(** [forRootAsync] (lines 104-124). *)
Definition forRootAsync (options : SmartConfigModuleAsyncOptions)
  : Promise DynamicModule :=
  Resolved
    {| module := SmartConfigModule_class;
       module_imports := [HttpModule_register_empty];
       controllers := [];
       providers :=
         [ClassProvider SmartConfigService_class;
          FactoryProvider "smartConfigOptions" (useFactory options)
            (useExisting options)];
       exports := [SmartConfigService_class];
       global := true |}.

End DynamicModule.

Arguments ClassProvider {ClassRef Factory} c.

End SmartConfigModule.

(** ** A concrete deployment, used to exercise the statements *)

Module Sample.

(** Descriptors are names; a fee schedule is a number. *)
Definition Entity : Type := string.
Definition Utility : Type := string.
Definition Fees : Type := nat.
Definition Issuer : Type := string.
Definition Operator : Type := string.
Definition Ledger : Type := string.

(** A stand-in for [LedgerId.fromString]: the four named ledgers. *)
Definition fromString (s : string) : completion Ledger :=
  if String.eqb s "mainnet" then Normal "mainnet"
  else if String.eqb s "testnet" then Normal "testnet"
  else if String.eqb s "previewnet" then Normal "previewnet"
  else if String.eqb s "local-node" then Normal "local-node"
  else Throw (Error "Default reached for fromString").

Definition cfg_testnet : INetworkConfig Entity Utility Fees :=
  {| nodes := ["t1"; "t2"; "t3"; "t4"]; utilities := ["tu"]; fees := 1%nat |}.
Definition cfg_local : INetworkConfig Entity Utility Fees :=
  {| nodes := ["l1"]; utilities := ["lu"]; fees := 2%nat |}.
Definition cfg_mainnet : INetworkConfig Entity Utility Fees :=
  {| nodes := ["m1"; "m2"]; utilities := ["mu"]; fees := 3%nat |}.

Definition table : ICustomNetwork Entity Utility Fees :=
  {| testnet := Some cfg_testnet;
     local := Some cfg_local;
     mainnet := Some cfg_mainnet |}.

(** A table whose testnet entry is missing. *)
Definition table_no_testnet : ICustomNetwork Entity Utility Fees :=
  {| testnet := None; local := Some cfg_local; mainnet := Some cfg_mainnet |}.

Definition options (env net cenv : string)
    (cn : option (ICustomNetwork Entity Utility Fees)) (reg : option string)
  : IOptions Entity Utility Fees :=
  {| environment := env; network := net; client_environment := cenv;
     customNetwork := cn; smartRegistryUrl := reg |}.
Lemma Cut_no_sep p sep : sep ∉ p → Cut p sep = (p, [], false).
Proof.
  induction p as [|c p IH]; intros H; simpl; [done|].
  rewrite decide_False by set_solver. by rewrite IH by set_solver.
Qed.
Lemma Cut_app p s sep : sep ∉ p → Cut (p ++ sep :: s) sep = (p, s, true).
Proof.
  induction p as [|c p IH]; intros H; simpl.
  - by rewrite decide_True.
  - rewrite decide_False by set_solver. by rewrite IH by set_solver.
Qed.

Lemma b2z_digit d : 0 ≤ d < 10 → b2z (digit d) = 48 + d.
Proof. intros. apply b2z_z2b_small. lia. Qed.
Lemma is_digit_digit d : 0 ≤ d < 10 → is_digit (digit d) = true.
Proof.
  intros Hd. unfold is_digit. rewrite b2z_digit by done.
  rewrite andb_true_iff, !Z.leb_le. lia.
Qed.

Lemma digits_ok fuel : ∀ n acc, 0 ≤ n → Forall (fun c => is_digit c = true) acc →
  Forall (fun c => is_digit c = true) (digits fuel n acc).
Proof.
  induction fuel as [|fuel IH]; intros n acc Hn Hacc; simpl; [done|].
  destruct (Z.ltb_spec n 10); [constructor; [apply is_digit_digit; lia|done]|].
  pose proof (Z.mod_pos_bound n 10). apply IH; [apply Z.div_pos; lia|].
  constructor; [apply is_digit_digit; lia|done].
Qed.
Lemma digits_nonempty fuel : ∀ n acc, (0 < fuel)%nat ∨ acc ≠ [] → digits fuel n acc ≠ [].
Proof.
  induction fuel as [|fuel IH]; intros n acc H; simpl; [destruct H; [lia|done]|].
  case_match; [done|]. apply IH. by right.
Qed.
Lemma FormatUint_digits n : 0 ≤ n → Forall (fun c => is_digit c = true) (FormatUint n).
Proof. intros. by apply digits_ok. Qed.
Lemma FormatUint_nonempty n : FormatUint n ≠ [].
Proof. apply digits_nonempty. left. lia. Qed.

--

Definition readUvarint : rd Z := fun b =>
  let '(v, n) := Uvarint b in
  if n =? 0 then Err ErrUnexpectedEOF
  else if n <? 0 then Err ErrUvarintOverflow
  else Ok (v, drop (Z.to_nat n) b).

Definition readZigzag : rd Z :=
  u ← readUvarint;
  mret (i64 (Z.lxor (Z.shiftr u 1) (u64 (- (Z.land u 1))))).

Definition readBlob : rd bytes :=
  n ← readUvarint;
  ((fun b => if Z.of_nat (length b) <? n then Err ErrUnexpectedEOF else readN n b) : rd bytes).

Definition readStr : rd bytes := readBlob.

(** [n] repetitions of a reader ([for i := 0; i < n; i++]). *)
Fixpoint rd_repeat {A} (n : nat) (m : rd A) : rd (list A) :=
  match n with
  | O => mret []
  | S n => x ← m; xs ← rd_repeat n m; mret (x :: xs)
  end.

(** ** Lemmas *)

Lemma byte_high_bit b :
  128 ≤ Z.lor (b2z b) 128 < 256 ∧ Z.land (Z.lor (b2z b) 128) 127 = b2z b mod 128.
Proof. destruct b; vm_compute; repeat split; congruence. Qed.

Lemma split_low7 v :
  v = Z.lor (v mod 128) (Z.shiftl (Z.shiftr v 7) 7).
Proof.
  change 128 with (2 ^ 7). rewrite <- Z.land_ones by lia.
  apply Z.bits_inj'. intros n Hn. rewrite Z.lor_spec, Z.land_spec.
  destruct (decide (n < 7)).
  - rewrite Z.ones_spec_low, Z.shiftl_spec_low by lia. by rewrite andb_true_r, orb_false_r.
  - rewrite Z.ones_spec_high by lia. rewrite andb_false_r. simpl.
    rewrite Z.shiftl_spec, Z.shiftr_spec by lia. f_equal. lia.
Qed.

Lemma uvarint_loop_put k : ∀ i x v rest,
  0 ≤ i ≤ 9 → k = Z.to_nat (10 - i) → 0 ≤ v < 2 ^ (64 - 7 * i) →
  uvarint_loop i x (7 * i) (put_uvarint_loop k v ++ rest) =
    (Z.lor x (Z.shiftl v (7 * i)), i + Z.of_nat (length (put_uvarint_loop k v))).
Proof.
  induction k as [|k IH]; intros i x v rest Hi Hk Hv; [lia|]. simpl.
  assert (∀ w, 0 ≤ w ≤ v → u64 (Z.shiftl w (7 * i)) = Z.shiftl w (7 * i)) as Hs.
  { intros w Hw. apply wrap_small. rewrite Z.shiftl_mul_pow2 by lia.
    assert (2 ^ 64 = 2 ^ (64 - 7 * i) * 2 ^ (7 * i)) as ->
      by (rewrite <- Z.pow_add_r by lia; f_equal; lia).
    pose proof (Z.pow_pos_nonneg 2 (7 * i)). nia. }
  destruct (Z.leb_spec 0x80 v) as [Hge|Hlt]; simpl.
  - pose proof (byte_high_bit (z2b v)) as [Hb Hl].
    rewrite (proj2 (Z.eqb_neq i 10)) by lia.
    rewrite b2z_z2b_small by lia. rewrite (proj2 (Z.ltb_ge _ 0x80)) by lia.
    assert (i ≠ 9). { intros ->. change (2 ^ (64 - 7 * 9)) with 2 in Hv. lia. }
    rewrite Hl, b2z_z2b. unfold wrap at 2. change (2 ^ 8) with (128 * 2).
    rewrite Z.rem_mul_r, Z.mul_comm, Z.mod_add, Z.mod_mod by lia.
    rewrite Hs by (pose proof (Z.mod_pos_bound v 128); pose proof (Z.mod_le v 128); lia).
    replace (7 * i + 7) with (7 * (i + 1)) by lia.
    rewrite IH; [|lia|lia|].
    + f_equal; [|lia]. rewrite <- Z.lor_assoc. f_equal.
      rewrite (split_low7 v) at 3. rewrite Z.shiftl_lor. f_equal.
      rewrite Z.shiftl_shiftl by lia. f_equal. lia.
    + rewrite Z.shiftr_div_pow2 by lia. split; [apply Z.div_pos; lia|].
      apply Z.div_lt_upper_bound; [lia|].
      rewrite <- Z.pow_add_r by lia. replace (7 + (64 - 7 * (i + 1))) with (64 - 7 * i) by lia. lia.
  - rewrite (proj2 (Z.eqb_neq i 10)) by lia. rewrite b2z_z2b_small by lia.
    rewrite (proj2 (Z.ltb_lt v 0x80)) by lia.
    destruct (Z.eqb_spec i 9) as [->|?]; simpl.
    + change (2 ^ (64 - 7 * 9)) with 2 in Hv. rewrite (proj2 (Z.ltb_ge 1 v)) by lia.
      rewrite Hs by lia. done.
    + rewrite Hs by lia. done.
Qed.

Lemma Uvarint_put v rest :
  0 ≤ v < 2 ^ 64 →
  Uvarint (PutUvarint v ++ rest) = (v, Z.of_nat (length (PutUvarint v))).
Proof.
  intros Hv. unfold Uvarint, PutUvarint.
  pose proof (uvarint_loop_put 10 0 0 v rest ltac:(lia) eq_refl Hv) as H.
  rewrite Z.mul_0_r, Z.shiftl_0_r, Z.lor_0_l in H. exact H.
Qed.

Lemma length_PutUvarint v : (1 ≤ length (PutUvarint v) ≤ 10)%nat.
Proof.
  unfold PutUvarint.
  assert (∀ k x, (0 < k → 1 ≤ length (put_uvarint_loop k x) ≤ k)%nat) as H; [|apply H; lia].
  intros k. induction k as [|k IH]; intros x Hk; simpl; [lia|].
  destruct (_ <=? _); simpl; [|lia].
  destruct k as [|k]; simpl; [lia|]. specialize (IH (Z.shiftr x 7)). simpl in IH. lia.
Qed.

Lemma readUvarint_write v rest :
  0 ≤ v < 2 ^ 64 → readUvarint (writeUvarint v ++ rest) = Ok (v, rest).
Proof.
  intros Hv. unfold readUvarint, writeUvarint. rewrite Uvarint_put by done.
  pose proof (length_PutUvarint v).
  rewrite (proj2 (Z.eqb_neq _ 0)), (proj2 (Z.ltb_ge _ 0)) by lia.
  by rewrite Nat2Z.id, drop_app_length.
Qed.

*Action item*:
Taking the entries above, print exactly the lines starting at the line with "128 ≤ Z.lor" and ending at the line with "uvarint_loop i x", both included.

*Exercise solution*:
  128 ≤ Z.lor (b2z b) 128 < 256 ∧ Z.land (Z.lor (b2z b) 128) 127 = b2z b mod 128.
Proof. destruct b; vm_compute; repeat split; congruence. Qed.

Lemma split_low7 v :
  v = Z.lor (v mod 128) (Z.shiftl (Z.shiftr v 7) 7).
Proof.
  change 128 with (2 ^ 7). rewrite <- Z.land_ones by lia.
  apply Z.bits_inj'. intros n Hn. rewrite Z.lor_spec, Z.land_spec.
  destruct (decide (n < 7)).
  - rewrite Z.ones_spec_low, Z.shiftl_spec_low by lia. by rewrite andb_true_r, orb_false_r.
  - rewrite Z.ones_spec_high by lia. rewrite andb_false_r. simpl.
    rewrite Z.shiftl_spec, Z.shiftr_spec by lia. f_equal. lia.
Qed.

Lemma uvarint_loop_put k : ∀ i x v rest,
  0 ≤ i ≤ 9 → k = Z.to_nat (10 - i) → 0 ≤ v < 2 ^ (64 - 7 * i) →
  uvarint_loop i x (7 * i) (put_uvarint_loop k v ++ rest) =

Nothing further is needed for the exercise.